Yokemate of Keyboards
Posts: 12479 from 2003/5/22
From: Germany
> 1.5 volts used in most AGP 4x and 8x cards.
8x speed is AGP 3.0 and thus 0.8 V. Luckily, most AGP 3.0 cards are backwards compatible with AGP 2.0 (1.5 V) and some even with AGP 1.0 (3.3 V).
> Obviously, computers using the older 2X standard and higher voltage levels could not
> be made to work with newer video cards.
Depends on the specific card, see above and see Divinity's posting ("few AGP cards 9600, 9700, 9800 are usable").

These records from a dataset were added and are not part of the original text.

(** * The training / evaluation control loop of [FCN8s]

    A shallow embedding of the control code of [fcn8s_tensorflow.py]:
    [_initialize_metrics], [train], [_evaluate], [evaluate] and [save].

    The TensorFlow graph, the session and the data generators are external
    collaborators.  They are kept abstract (class [GraphProvider]); every
    call the Python code makes to one of them is recorded, in program order,
    in the [trace] of the world.  Python exceptions are results of the
    monad [M]; the world reached when the exception is raised is kept, as
    the attributes of [self] keep the values assigned before a [raise].

    Floating-point numbers are rationals extended with [NaN] (the value of
    [np.mean] on an empty array); rounding is not modelled.  The step
    counter of the graph is a 32-bit integer and wraps around.  The name
    of a saved model is kept as the list of its parts; the string the code
    joins them to, and the clock it reads for a time stamp, belong to the
    collaborators. *)

From Stdlib Require Import ZArith QArith Qreduction List String Bool Lia.
From Stdlib Require Import DecimalString.
Import ListNotations.
Local Open Scope string_scope.
Local Open Scope Z_scope.
Local Open Scope list_scope.

Set Implicit Arguments.

(** ** Floats *)

Inductive pyfloat : Type :=
| Fin (q : Q)
| NaN.

Definition Qlt_bool (x y : Q) : bool :=
  (Qnum x * QDen y <? Qnum y * QDen x)%Z.

(** [a < b] and [a > b] on floats: every comparison with [NaN] is false. *)
Definition float_lt (a b : pyfloat) : bool :=
  match a, b with
  | Fin x, Fin y => Qlt_bool x y
  | _, _ => false
  end.

Definition float_gt (a b : pyfloat) : bool := float_lt b a.

Fixpoint float_sum (l : list pyfloat) : option Q :=
  match l with
  | [] => Some 0%Q
  | Fin q :: l' =>
      match float_sum l' with
      | Some s => Some (q + s)%Q
      | None => None
      end
  | NaN :: _ => None
  end.

(** [np.mean(np.array(l))]: the arithmetic mean, [NaN] on an empty array. *)
Definition np_mean (l : list pyfloat) : pyfloat :=
  match l, float_sum l with
  | _ :: _, Some s => Fin (Qred (s / inject_Z (Z.of_nat (List.length l))))
  | _, _ => NaN
  end.

(** ** [collections.deque] with a [maxlen] *)

(** [d.append(x)] on [deque(maxlen=maxlen)]: the element is added on the
    right and, when the deque has grown past [maxlen], the leftmost one is
    dropped. *)
Definition deque_append (maxlen : nat) (d : list pyfloat) (x : pyfloat)
  : list pyfloat :=
  let d' := d ++ [x] in
  if (maxlen <? List.length d')%nat then tl d' else d'.

(** ** 32-bit integers *)

(** The value of a signed 32-bit integer after an overflow: [z] modulo
    [2^32], in the range from [-2^31] to [2^31 - 1]. *)
Definition wrap32 (z : Z) : Z :=
  (z + 2147483648) mod 4294967296 - 2147483648.
Arguments wrap32 z : simpl never.

(** ** Exceptions and results *)

Inductive exn : Type :=
| ValueError
| TypeError
| IndexError
| ZeroDivisionError
| StopIteration
| UnboundLocalError
| AssertionError.

Inductive result (A : Type) : Type :=
| Ok (a : A)
| Raise (e : exn).
Arguments Ok {A} a.
Arguments Raise {A} e.

(** ** The metrics of the graph *)

(** The three pairs (value tensor, update op) built by [_build_metrics]:
    [mean_loss_*], [mean_iou_*] and [acc_*]. *)
Inductive metric : Type :=
| MeanLoss
| MeanIoU
| Acc.

(** ** The parts of the name of a saved model *)

Inductive name_part : Type :=
| NPrefix                                   (* 'saved_model' *)
| NName (name : string)                     (* '_' + name *)
| NGlobalStep (g_step : option Z)           (* '_(globalstep-{})' *)
| NTrainLoss (training_loss : pyfloat)      (* '_(trainloss-{:.4f})' *)
| NEvalOn (val : bool)                      (* '_(eval_on_..._dataset)' *)
| NMetric (name : string) (value : pyfloat) (* '_({}-{:.4f})' *)
| NTimestamp.                               (* '_{}'.format(time.time()) *)

(** ** The external collaborators *)

Class GraphProvider : Type := {
  (** the values of the trainable variables *)
  Weights : Type;
  (** one [(batch_images, batch_labels)] pair *)
  Batch : Type;
  (** the local variables of the streaming metrics *)
  MetricVars : Type;
  (** [generator_source g i]: the [i]-th value the generator with handle
      [g] yields, [None] when it is exhausted by then *)
  generator_source : nat -> nat -> option Batch;
  (** [sess.run([train_op, loss, ...])] on the weights, a batch, the
      learning rate and [keep_prob]: the updated weights and the loss *)
  run_train_op : Weights -> Batch -> pyfloat -> pyfloat -> Weights * pyfloat;
  (** the state of the metric variables after [metrics_reset_op] *)
  metric_vars_initial : MetricVars;
  (** [sess.run(update_ops)] on a batch with [keep_prob] 1.0 *)
  run_update_ops : list metric -> Weights -> Batch -> MetricVars -> MetricVars;
  (** [sess.run(value_tensor)] *)
  run_value_tensor : MetricVars -> metric -> pyfloat;
  (** [tf.test.gpu_device_name()] *)
  gpu_device_name : string;
  (** [fetches_advanced_step c]: whether [sess.run([train_op, ...,
      global_step])], run while the step counter is [c], fetches the
      counter after [train_op] has advanced it ([true]) or before
      ([false]); the graph does not order the two operations *)
  fetches_advanced_step : Z -> bool;
  (** [time_at n]: what [time.time()] reads when [n] events have been
      recorded *)
  time_at : nat -> pyfloat;
  (** [export_path d name t]: the string
      [os.path.join(d, model_name)], for the [model_name] that the parts
      [name] are formatted to; a time stamp is formatted from [t] *)
  export_path : string -> list name_part -> pyfloat -> string
}.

> If I'm not mistaken the old Matrox G450 and G550 cards are some of the few
> cards designed to work in any AGP slot (regardless of voltage).
Yes. While speed-wise conforming to AGP 2.0 they are also compatible with both AGP 1.0 and AGP 3.0.
> Does anyone have an idea what the voltage requirements of currently supported
> cards are?
Currently supported Radeons are either AGP 2.0 (1.5 V, like R(V)100, R(V)200, RV250) or AGP 3.0 (0.8 V, like RV280). Most AGP 2.0 cards are backwards compatible to AGP 1.0 (3.3 V). For AGP 3.0 cards see above. Supported Voodoos are all AGP 1.0.
> what does the Pegasos supply to its AGP slot?
See your question (and answers) from half a year ago:
https://morph.zone/modules/newbb_plus/viewtopic.php?topic_id=6837&forum=11#70287
> if the older Powermacs only support 2x AGP, is that so bad?
It's just that many AGP 3.0 cards won't work in an AGP 1.0 slot.